Far from massaging you into passive joy, seeing lives like yours represented on stage puts you in this kind of heightened state: you want to spot the bits that match, the bits that don’t. This one fragile performance bears the weight of all the times you weren’t ‘seen’ (oh, most millennial of words, sorry Rebecca Meade!), the frustrations you have with the way that stories like yours are told (or, equally, aren’t told), and the sense of the invisible wheels and circles of power that whir behind the world of theatre. So-called ‘universal’ stories set at dinner parties or sixteenth-century court don’t come under the same scrutiny: you might have to adjust to new ways of speaking or value systems, but at least you can enjoy them with a degree of detachment.

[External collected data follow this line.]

(** A call with all five parameters given, in a directory that exists and
    with a file that may be written, writes them. *)
Lemma store_given (w : world) (user group host : string) (port : Z)
    (secure : bool) (web_host config_path : pyval) (dir : option string) :
  directory config_path dir ->
  is_dir w dir = true ->
  may_write w dir ->
  bool_or_str web_host ->
  kept_by_configparser w user group host port secure web_host ->
  exists t,
    store_connection_params w (Some user) (Some group) (Some host) (Some port)
                            (Some secure) web_host config_path
    = (t, inr (with_config w dir
                 (inr (stored user group host port secure)))).
Proof.
  intros Hdir Hisdir Hmay Hweb (Hset & Hjson & Hback).
  unfold store_connection_params.
  rewrite (directory_path config_path dir Hdir), ConnectFacts.cbind_cret, Hisdir.
  cbn [negb].
  assert (Hgo : exists t0,
            match config_file w dir with
            | Some _ =>
                cbind (input w Overwrite)
                      (fun resp => cret (lower_in resp ["yes"; "y"]%string))
            | None => cret true
            end = (t0, inr true)).
  { destruct (config_file w dir) as [o | ] eqn:Hfile.
    - destruct Hmay as [Hmay | Hmay]; [congruence | ].
      exists [Input Overwrite]. rewrite ConnectFacts.cbind_input.
      cbn [fst snd cret]. rewrite Hmay. reflexivity.
    - exists []. reflexivity. }
  destruct Hgo as [t0 ->].
  cbn [cbind negb or_input]. rewrite !ConnectFacts.cbind_cret.
  fold (stored user group host port secure).
  assert (Htail : exists t1,
    cbind (match web_host with
           | PyBool true => cbind (input w EnterWebHost) (fun s => cret (Some s))
           | _ => cret None
           end)
      (fun web_host_str =>
       cbind (assign w (stored user group host port secure))
         (fun _ =>
          cbind (match web_host with
                 | PyBool false => cret []
                 | PyStr s =>
                     cbind (assign w [("OMERO_USER", user);
                                      ("OMERO_WEB_HOST", s)]%string)
                       (fun _ => cret [("OMERO_USER", user);
                                       ("OMERO_WEB_HOST", s)]%string)
                 | _ =>
                     match web_host_str with
                     | Some s =>
                         cbind (assign w [("OMERO_USER", user);
                                          ("OMERO_WEB_HOST", s)]%string)
                           (fun _ => cret [("OMERO_USER", user);
                                           ("OMERO_WEB_HOST", s)]%string)
                     | None => ([], inl (UnboundLocalError "web_host_str"))
                     end
                 end)
            (fun json =>
             ([WriteConfig dir (stored user group host port secure) json],
              inr (with_config w dir
                     (parsed_back w (stored user group host port secure)))))))
    = (t1, inr (with_config w dir
                  (inr (stored user group host port secure))))).
  { rewrite Hback.
    destruct web_host as [ | [ | ] | | s | | ]; try contradiction;
      rewrite (assign_ok w _ Hset);
      unfold cbind, input, cret, assign, craise; cbn [app];
      rewrite ?(Hjson _ eq_refl); eexists; reflexivity. }
  destruct Htail as [t1 Htail].
  exists (t0 ++ t1).
  match goal with
  | |- (let (t', r) := ?m in _) = _ =>
      replace m
        with (t1, @inr error world
                    (with_config w dir
                       (inr (stored user group host port secure))))
  end.
  reflexivity.
Qed.
(** * DoubleCountSanityCheck: hits associated to more than one PFParticle

    A shallow embedding of [lar_pandora::DoubleCountSanityCheck::analyze]
    (larpandora/LArPandoraAnalysis/DoubleCountSanityCheck_module.cc) and the
    properties of its two loops: the one that builds [hitToPFParticlesMap]
    from the PFParticle->Cluster and Cluster->Hit associations, and the one
    that scans the hit collection and counts the hits whose entry holds more
    than one PFParticle.

    What is modelled, and how:
    - [art::Ptr<T>] is a product id with a key; two Ptrs are equal when both
      agree, which is the equality [std::unordered_map] uses on its keys.
    - [art::Handle<std::vector<T>>] is a product id with the vector; the
      records themselves ([recob::Hit] and the like) are never inspected, so
      their types are parameters.  The three [getByLabel] calls are taken to
      have found their products.
    - [art::FindManyP<T>] is the vector of vectors of Ptrs it holds; [at] is
      the bounds-checked access of [std::vector] and throws
      [std::out_of_range].
    - [unsigned int] values are integers reduced modulo 2^32; [std::size_t]
      values are sizes of vectors that exist in memory and are naturals.
      The first loop compares its [unsigned int] index with a [std::size_t]:
      on a PFParticle collection of at most [UINT_MAX] elements the index
      visits every element once; on a larger collection the index wraps to
      zero and the loop of the source does not end.  [first_loop] and
      [analyze_source] are the loop and the function with that index;
      [hitToPFParticlesMap] and [analyze] run over the indices of the
      collection.  The two agree whenever the source ends
      ([analyze_source_sound]) and the source ends when the collection fits
      [unsigned int] ([analyze_source_fits]).  Every theorem about [analyze]
      on an arbitrary event has the hypothesis that the PFParticle
      collection fits [unsigned int].
      The second loop runs up to [nHits], the size of the hit collection
      converted to [unsigned int].
    - [std::cout] is the list of lines written, the exception that leaves
      [analyze] (if any) is its status. *)

From Stdlib Require Import ZArith Lia.
From stdpp Require Import gmap list strings pretty.

(** ** art::Ptr, art::Handle, art::FindManyP *)

Definition ProductID := nat.

Record Ptr := mkPtr { ptr_id : ProductID; key : nat }.

#[global] Instance Ptr_eq_dec : EqDecision Ptr.
Proof. solve_decision. Defined.

#[global] Instance Ptr_countable : Countable Ptr :=
  inj_countable' (λ p, (ptr_id p, key p)) (λ q, mkPtr q.1 q.2)
                 (λ p, match p with mkPtr _ _ => eq_refl end).

Record Handle (T : Type) := mkHandle { id : ProductID; product : list T }.
Arguments mkHandle {T} _ _.
Arguments id {T} _.
Arguments product {T} _.

(** [art::Ptr<T>(handle, i)] *)
Definition Ptr_of {T} (h : Handle T) (i : nat) : Ptr := mkPtr (id h) i.

Abbreviation FindManyP := (list (list Ptr)).

(** ** Exceptions *)

Inductive exception :=
| out_of_range
| logic_error (what : string).

#[global] Instance exception_eq_dec : EqDecision exception.
Proof. solve_decision. Defined.

Inductive result (A : Type) :=
| Ok (a : A)
| Throw (e : exception).
Arguments Ok {A} _.
Arguments Throw {A} _.

#[global] Instance result_ret : MRet result := λ A a, Ok a.

#[global] Instance result_bind : MBind result := λ A B k r,
  match r with
  | Ok a => k a
  | Throw e => Throw e
  end.

(** A loop over a container whose body may throw: the first exception leaves
    the loop. *)
Fixpoint for_each {A S} (body : S → A → result S) (s : S) (l : list A) : result S :=
  match l with
  | [] => Ok s
  | a :: l' => s' ← body s a ; for_each body s' l'
  end.

(** [FindManyP::at(i)] *)
Definition at_ (assoc : FindManyP) (i : nat) : result (list Ptr) :=
  match assoc !! i with
  | Some v => Ok v
  | None => Throw out_of_range
  end.

(** ** unsigned int *)

Definition UINT_MAX : Z := 4294967295.

(** conversion to [unsigned int], and the result of its arithmetic *)
Definition to_uint (z : Z) : Z := (z mod (UINT_MAX + 1))%Z.

Definition fits_uint (n : nat) : Prop := (Z.of_nat n ≤ UINT_MAX)%Z.

(** ** std::unordered_map< art::Ptr<recob::Hit>, std::vector< art::Ptr<recob::PFParticle> > > *)

Abbreviation HitMap := (gmap Ptr (list Ptr)).

(** The vector stored for a hit, empty when the hit has no entry. *)
Definition entry (m : HitMap) (pHit : Ptr) : list Ptr := default [] (m !! pHit).

(** [m[pHit]]: the entry, which is created empty when it is missing. *)
Definition subscript (m : HitMap) (pHit : Ptr) : list Ptr * HitMap :=
  match m !! pHit with
  | Some v => (v, m)
  | None => ([], <[pHit := []]> m)
  end.

(** [m[pHit].push_back(pPFParticle)] *)
Definition push_back_at (pPFParticle : Ptr) (m : HitMap) (pHit : Ptr) : HitMap :=
  let '(v, m') := subscript m pHit in <[pHit := v ++ [pPFParticle]]> m'.

(** ** What analyze writes and how it ends *)

Inductive line :=
| HitLine (hitKey : nat) (nPFParticles : nat)
| SummaryLine (nHits nMultiAssociatedHits : Z).

#[global] Instance line_eq_dec : EqDecision line.
Proof. solve_decision. Defined.

(** The text of a line, without its [std::endl]. *)
Definition render (l : line) : string :=
  match l with
  | HitLine k n => "Hit " +:+ pretty k +:+ " - nPFParticles = " +:+ pretty n
  | SummaryLine n k =>
      "Of " +:+ pretty n +:+ ", " +:+ pretty k +:+
      " were associated to more than one PFParticle"
  end.

Record Outcome := mkOutcome { cout : list line; status : result unit }.

Definition MultiAssociationViolation : exception :=
  logic_error "Found hits with multiple associated PFParticles!".

(** State of the second loop: the map (which [operator[]] may extend), the
    lines written so far and the counter. *)
Record AuditState := mkAudit {
  audit_map : HitMap;
  audit_out : list line;
  nMultiAssociatedHits : Z
}.

Section Analyze.
Context {PFParticle Cluster Hit : Type}.

(** The event, as far as [analyze] reads it. *)
Record Event := mkEvent {
  pfParticleHandle : Handle PFParticle;
  clusterHandle : Handle Cluster;
  hitHandle : Handle Hit;
  pfParticleToClusterAssoc : FindManyP;
  clusterToHitAssoc : FindManyP
}.

Variable evt : Event.

(** *** First loop: the mapping from hits to PFParticles *)

(** innermost loop, over the hits of one cluster *)
Definition add_hits (pPFParticle : Ptr) (m : HitMap) (hits : list Ptr) : HitMap :=
  foldl (push_back_at pPFParticle) m hits.

(** middle loop, over the clusters of one PFParticle *)
Definition add_clusters (pPFParticle : Ptr) (m : HitMap) (clusters : list Ptr)
  : result HitMap :=
  for_each (λ m pCluster,
              hits ← at_ (clusterToHitAssoc evt) (key pCluster) ;
              Ok (add_hits pPFParticle m hits))
           m clusters.

(** body of the outer loop *)
Definition add_pfparticle (m : HitMap) (i : nat) : result HitMap :=
  let pPFParticle := Ptr_of (pfParticleHandle evt) i in
  clusters ← at_ (pfParticleToClusterAssoc evt) (key pPFParticle) ;
  add_clusters pPFParticle m clusters.

(** outer loop: [i] runs over the indices of the PFParticle collection.
    This is the loop of the source for a collection of at most [UINT_MAX]
    PFParticles ([fits_uint]); beyond that the [unsigned int] index of the
    source wraps and its loop does not end, so the theorems below assume
    [fits_uint (length (product (pfParticleHandle evt)))]. *)
Definition hitToPFParticlesMap : result HitMap :=
  for_each add_pfparticle ∅ (seq 0 (length (product (pfParticleHandle evt)))).

(** *** Second loop: the number of PFParticles of each hit *)

Definition nHits : Z := to_uint (Z.of_nat (length (product (hitHandle evt)))).

Definition audit_hit (s : AuditState) (i : nat) : AuditState :=
  let pHit := Ptr_of (hitHandle evt) i in
  let '(associatedPFParticles, m') := subscript (audit_map s) pHit in
  let nPFParticles := length associatedPFParticles in
  let out := audit_out s ++ [HitLine (key pHit) nPFParticles] in
  if decide (nPFParticles ≤ 1)
  then mkAudit m' out (nMultiAssociatedHits s)
  else mkAudit m' out (to_uint (nMultiAssociatedHits s + 1)%Z).

Definition audit (m : HitMap) : AuditState :=
  foldl audit_hit (mkAudit m [] 0%Z) (seq 0 (Z.to_nat nHits)).

Definition analyze : Outcome :=
  match hitToPFParticlesMap with
  | Throw e => mkOutcome [] (Throw e)
  | Ok m =>
      let s := audit m in
      let out := audit_out s ++ [SummaryLine nHits (nMultiAssociatedHits s)] in
      if decide (nMultiAssociatedHits s ≠ 0%Z)
      then mkOutcome out (Throw MultiAssociationViolation)
      else mkOutcome out (Ok ())
  end.

End Analyze.

(** ** The result of the check, read off what [analyze] wrote *)

Definition summary (o : Outcome) : option (Z * Z) :=
  match last (cout o) with
  | Some (SummaryLine n k) => Some (n, k)
  | _ => None
  end.

Definition totalHits (o : Outcome) : option Z := fst <$> summary o.
Definition overAssociatedHits (o : Outcome) : option Z := snd <$> summary o.

Definition perHitDiagnostics (o : Outcome) : list (nat * nat) :=
  omap (λ l, match l with HitLine k n => Some (k, n) | _ => None end) (cout o).

(** The number of distinct PFParticles in a hit's vector. *)
Definition distinct_pfparticles (v : list Ptr) : nat := length (remove_dups v).

(** ** The derived relation, stated from the associations

    This is the relation as the specification words it, not as the loop
    builds it: the PFParticles that reach a hit, in the order the first loop visits
    them: PFParticles by index, the clusters of each in the order of their
    association, the hits of each cluster in the order of theirs; one
    occurrence for every visit. *)

Section Traversal.
Context {PFParticle Cluster Hit : Type}.
Variable evt : @Event PFParticle Cluster Hit.

Definition clusters_of (i : nat) : list Ptr :=
  default [] (pfParticleToClusterAssoc evt !! i).

Definition hits_of (pCluster : Ptr) : list Ptr :=
  default [] (clusterToHitAssoc evt !! key pCluster).

Definition visits_in_hits (p pHit : Ptr) (hits : list Ptr) : list Ptr :=
  h ← hits; if decide (h = pHit) then [p] else [].

Definition visits_in_clusters (p pHit : Ptr) (clusters : list Ptr) : list Ptr :=
  c ← clusters; visits_in_hits p pHit (hits_of c).

Definition visits_upto (n : nat) (pHit : Ptr) : list Ptr :=
  i ← seq 0 n;
  visits_in_clusters (Ptr_of (pfParticleHandle evt) i) pHit (clusters_of i).

Definition visits (pHit : Ptr) : list Ptr :=
  visits_upto (length (product (pfParticleHandle evt))) pHit.

(** Every [at] of the first loop is within range. *)
Definition cluster_in_range (pCluster : Ptr) : Prop :=
  key pCluster < length (clusterToHitAssoc evt).

Definition pfparticle_in_range (i : nat) : Prop :=
  i < length (pfParticleToClusterAssoc evt) ∧
  Forall cluster_in_range (clusters_of i).

Definition in_range : Prop :=
  Forall pfparticle_in_range (seq 0 (length (product (pfParticleHandle evt)))).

As a young-ish white middle-class person who works in the arts, there is a LOT of potential relatability for me at Vaults, which is a privilege I’m very aware of. But queer stories still (somehow) aren’t hugely well-represented in theatre, beyond a few cis-white-male-centric big hitters like The Inheritance. I’ve still got this hunger to see the kind of relationships I have reflected on stage, and that hunger means that when I do encounter these stories, I watch them in the most active, thinky, engaged way possible, alert to all their frictions and frustrations and strangenesses. All this is a long preamble to me saying that that the shows I saw on my relatable odyssey at Vault Fest didn’t fill me with a rosy-pink glow of relatable warmth, and I would never want them to.

‘Opal Fruits’ at Vault Festival

Holly Beasley immediately won my allegiance by asking, at the outset of her solo show Opal Fruits: hands up who’s tired of semi-autobiographical solo shows performed for middle-class audiences? I’m not, necessarily, but there are a lot of them and it’s refreshing to acknowledge that their beats start to feel familiar after a while: the three spots on stage that their performers often move between, the sheets-as-projection-screens, the airing of artefacts, the baring of souls and bodies.

But if the formula is familiar, it’s also one that still holds audiences rapt. Maybe because of its intimacy. You can’t detach from the person in front of you, or be bored by their emotional rawness, realness and vulnerability. There’s an unspoken contract of connection (however illusory it might be) and breaking that feels like disloyalty, even cruelty. (As an aside: writing conventional reviews of soul-baring autobiographical solo shows is almost impossible – it feels pedantic and uncomfortable, like critiquing a stumbling reading of a heartfelt funeral eulogy or pulling bits of eggshell out of a cake someone’s baked for you out of love).

Opal Fruits starts in solidly relatable (for me) territory. It’s the 90s. There’s a Groovy Chick bedspread (remember her, the round-faced, pastel-hued cartoon girl who did nothing and got everywhere?). They’re renaming Opal Fruits Starburst and Holly Beasley is playing her past self, a scrappy, sweary primary school kid who’s livid about it.

It could feel cosy, but she’s more than ready to draw lines between herself and the audience, to say ‘you are not like me’. Like Bryony Kimmings, Holly Beasley makes her creative process visible. She’s working class, performing for a predominantly middle class audience, and a lot of the show centres on navigating that dynamic. She explores all the rough edges and ethical problems thrown up by her narrative, one built around the true stories of four generations of women in her family, all living on the same housing estate, and protects their identities behind the single name of ‘Opal’. She draws attention to both the uncomfortable emotions that creating the show threw up, and to the problems with mining her nostalgic childhood stories for audience ‘feels’.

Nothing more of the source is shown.